Christensen Shipyards receivership nears end

Receiver expects to officially wrap-up in the next two months

By Troy Brynelson, Columbian staff writer



Christensen Shipyards, the luxury yacht builder in Vancouver, is set to close its receivership after two years.

A Clark County Superior Court judge finalized the settlement Friday, allowing the disbursal of $6.1 million to more than 600 claimants who went unpaid as the company struggled.

The receiver, Miles Stover, called the decision a success, considering the number of companies and people involved.

“If you have any experience in this world, this was a very successful case,” he said. Stover expects to officially end the receivership in the next two months.

Christensen Shipyards Ltd. struggled in the aftermath of the recession. The company was nearly bankrupted in early 2015 when several companies filed lawsuits claiming they were owed for supplies and services.

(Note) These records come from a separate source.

(* Shallow embedding of the stock-tracking app services:
   src/unnamed/part_000 (apiService), src/services/cacheService.js,
   src/services/stockService_new.js, src/services/wishlistService.js,
   src/services/searchService.js.

   Conventions of the model:
   - AsyncStorage is a finite map from string keys to stored values
     (gmap string Stored); values written with JSON.stringify are kept
     in their parsed form.
   - Date.now() is an explicit argument [now : Z] (milliseconds), and
     new Date().toISOString() an explicit argument [now_iso : string].
   - A promise is either resolved with a value or rejected with a JS
     error object; async service methods return an [Outcome] and the
     new store.
   - The Alpha Vantage HTTP layer (fetch) is an input: the outcome
     of the fetch call. *)

From Stdlib Require Import ZArith String Ascii List Bool Lia Sorted.
From stdpp Require Import base gmap strings list.

Open Scope Z_scope.

(* ===================================================================== *)
(* JavaScript helpers                                                    *)
(* ===================================================================== *)

Module Js.

(** A JS Error object: its [name] ("Error", "TypeError", "AbortError",
    "SyntaxError"), its [message] and its [status] property ([None] when
    undefined, as on every error built by [new Error]). *)
Record JsError := mkJsError { err_name : string; err_message : string; err_status : option Z }.

(** [new Error(msg)]. *)
Definition Error (msg : string) : JsError :=
  {| err_name := "Error"; err_message := msg; err_status := None |}.

(** A settled promise. *)
Inductive Promise (A : Type) : Type :=
| Resolved (x : A)
| Rejected (e : JsError).
Arguments Resolved {A} x.
Arguments Rejected {A} e.

(** The result of an async method: resolved with a value or rejected. *)
Inductive Outcome (A : Type) : Type :=
| Returns (x : A)
| Raises (e : JsError).
Arguments Returns {A} x.
Arguments Raises {A} e.

(** Truthiness of a possibly-undefined string field. *)
Definition truthy (o : option string) : bool :=
  match o with
  | Some s => negb (String.eqb s "")
  | None => false
  end.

Most of the claims will pay out 72 cents on the dollar, said Albert Kennedy, of the Portland law firm Tonkon Torp. He added the monthslong wait was due largely to the sheer number of claims that needed to be negotiated.

Four large companies received their settlements, which amounted to a combined $2 million, last June, Kennedy said. Some 120 employees were awarded $400,000 total for unpaid benefits including vacation pay and sick pay; as well as taxes paid to government agencies.

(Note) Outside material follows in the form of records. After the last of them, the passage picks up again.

(** X21.  While a move is shown, [anim] holds the result of [playMove] for
    that move, and [vis] is the position with the source pit emptied and
    the first [anim.idx] seeds of the path dropped: the same steps as the
    sowing loop of the engine.  After the last drop [vis] is the board
    before capture and sweep. *)
Theorem animation_shows_the_sowing env0 (events : list (Ui.Env * Ui.Event)) a :
  let ui := Ui.run env0 events in
  Ui.ui_anim ui = Some a →
  let st := Ui.ui_state ui in
  let board k := sow (emptied st (toMove st) (Ui.anim_pitIndex a))
                   (take k (Ui.anim_path a)) in
  ∃ res, playMove st Ui.rules (Ui.anim_pitIndex a) = PlayOk res
    ∧ Ui.anim_path a = path res ∧ Ui.endState a = state res
    ∧ Ui.anim_mover a = mover res
    ∧ sameState (Ui.startState a) st
    ∧ (Ui.idx a ≤ length (path res))%nat
    ∧ sameState (Ui.ui_vis ui) (board (Ui.idx a))
    ∧ (Ui.idx a = length (path res) →
       sameState (Ui.ui_vis ui) (sown Ui.rules st (Ui.anim_pitIndex a))).
Proof.
  intros ui Ha st board. pose proof (coherent_run env0 events) as Hc. fold ui in Hc.
  subst st. destruct Hc as ((st0 & Hst & Hrec) & _). rewrite Ha in Hrec.
  destruct Hrec as (_ & _ & Hm & Hstart & Hidx & Hv & res & Hplay & Hend & Hpath).
  exists res. split; [done|]. split; [done|]. split; [done|].
  pose proof (playMove_ok_inv _ _ _ _ Hplay) as (_ & _ & Hp & Hmv & _).
  split; [by rewrite Hmv|]. split; [done|]. split; [by rewrite <- Hpath|].
  split; [done|].
  intros Hlen. subst board. unfold sown. rewrite <- Hp, <- Hpath.
  rewrite Hlen, <- Hpath, firstn_all in Hv. done.
Qed.

(** X22.  The [terminal] property that [updateTerminalFlag] attaches to
    [state] is [isTerminal] of the position: with the rules of the page a
    position a game can reach has no legal move exactly when it is
    terminal.  The property is never wrong when it is set, and [renderAll]
    sets it, on [state] and on [vis]. *)
Theorem page_terminal_flag env0 (events : list (Ui.Env * Ui.Event)) :
  let ui := Ui.run env0 events in
  (∀ b, terminal_prop (Ui.ui_state ui) = Some b →
        b = isTerminal (Ui.ui_state ui) Ui.rules)
  ∧ (getValidMoves (Ui.ui_state ui) Ui.rules = []
     ↔ isTerminal (Ui.ui_state ui) Ui.rules = true)
  ∧ (∀ env, terminal_prop (Ui.ui_state (Ui.renderAll env ui))
            = Some (isTerminal (Ui.ui_state ui) Ui.rules)
          ∧ terminal_prop (Ui.ui_vis (Ui.renderAll env ui))
            = Some (isTerminal (Ui.ui_state ui) Ui.rules)).
Proof.
  intros ui. pose proof (coherent_run env0 events) as Hc. fold ui in Hc.
  pose proof (coherent_inPlay ui Hc) as Hin.
  split; [by destruct Hc as (_ & ? & _)|]. split; [by apply inPlay_no_moves|].
  intros env. split; [by apply renderAll_flag|].
  unfold Ui.renderAll, Ui.logCompletedGameOnce.
  assert (terminal_prop (Ui.ui_vis (Ui.updateTerminalFlag ui))
          = Some (isTerminal (Ui.ui_state ui) Ui.rules)) as Hv.
  { unfold Ui.updateTerminalFlag. ui_simpl. simpl. by rewrite flag_right. }
  destruct (Ui.ui_gameLogged _); [done|].
  destruct (negb _); [done|].
  by destruct (Ui.currentGamePayload _ _).
Qed.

But around 500 claims, totaling $4 million, will go to businesses – many of which come from a broad spectrum of providers of luxury goods. Forensic accountants in the receivership said claims were filed from the likes of Swedish spa manufacturers and suppliers of Armani chairs.

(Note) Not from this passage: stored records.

(** One dict appended to [data]. *)
Record IndexRow : Type := mkIndexRow {
  ix_Index : string;
  ix_Price : Q;
  ix_Change : Q;
  ix_ChangePct : num;
  ix_Change_Color : string
}.

(** Lines 23-41: the body of the loop for one entry of the dict. *)
Definition index_step (pv : Provider) (entry : string * string)
    : M (list IndexRow) unit :=
  let '(symbol, name) := entry in
  try_except
    (hist <- call_history pv symbol "2d" None ;;
     if (2 <=? length hist)%nat then
       current <- iloc_neg (Close <$> hist) 1 ;;
       prev_close <- iloc_neg (Close <$> hist) 2 ;;
       let change := (current - prev_close)%Q in
       let change_pct := times100 (fdiv change prev_close) in
       modify (fun data =>
         data ++ [ {| ix_Index := name;
                      ix_Price := current;
                      ix_Change := change;
                      ix_ChangePct := change_pct;
                      ix_Change_Color :=
                        if num_gt0 change_pct then "green" else "red" |} ])
     else ret tt)
    (fun _ => ret tt).

(** Lines 21-43 over an arbitrary table of indices. *)
Definition snapshot (pv : Provider) (table : list (string * string))
    (log : list Call) : outcome (list IndexRow) * list Call :=
  run (for_ table (index_step pv) ;;; gets (fun data => data)) [] log.

Definition get_world_indices (pv : Provider) (log : list Call)
    : outcome (list IndexRow) * list Call :=
  snapshot pv indices log.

“The people who are buying these boats are sophisticated people and their taste, obviously, is going to be quite high,” said Tiffany Couch, whose company Acuity Forensics of Vancouver conducted the forensic accounting.

The multimillion dollar payout will also benefit small businesses, Couch said, some of which had not been paid for two years. When the receivership was ordered by the court, Couch said Christensen owed millions but had just $15,000 in the bank.

“You can imagine, for some of these folks, that’s a significant time to go without money, especially if they are small business owners,” she said. “It’s a great day. I’m proud to be a part of it and sending checks to these vendors.”

‘Weak internal controls’

Founded in 1983 by Dave Christensen, Christensen Shipyards, at 4400 S.E. Columbia Way, developed a reputation for its mega yachts. Among its notable customers was golfer Tiger Woods.

The first signs of trouble arose in December 2014 when Christensen announced it was restructuring its ownership to get a better handle on finances.

Two months later, workers told The Columbian they arrived to work one morning, but found the gates locked.

Details started coming to light that the company had been laying off employees, and its workforce dropped from around 400 to 110. Creditors started circling, and Christensen halted production on two occasions.

By March 2015, the yacht-maker faced a handful of lawsuits for failing to pay its contracts, mainly from industrial suppliers and business consulting services. At the request of some stakeholders, a Clark County Superior Court judge appointed a receiver, Stover, to manage the firm’s assets.

Stover, founder of management firm Turnaround Inc., restored the day-to-day operations and rehired 70 employees, according to court documents. But he reportedly also found an accounting mess.

An investigation “revealed books of records that indicate a history of very weak internal controls, a general lack of segregation of duties and nonadherence to generally accepted accounting principles,” Stover wrote in a court filing and reported by The Columbian.

In July 2015, the court approved the sale of the company’s assets for $5.5 million to one of its co-owners, Henry Luken, a businessman from Tennessee. The sale included assets from machinery and computers, plus trademarks and unfulfilled contracts for new yachts.

The $5.5 million was set aside to pay for the claims while the receivership finished negotiating the hundreds of claims, and comprised the bulk of the $6.1 million pot.

Under Luken, a new company, Christensen Shipyards LLC, has operated since summer 2015, with many employees returning to work. A lawsuit among the owners of the previous business is still pending, Kennedy said.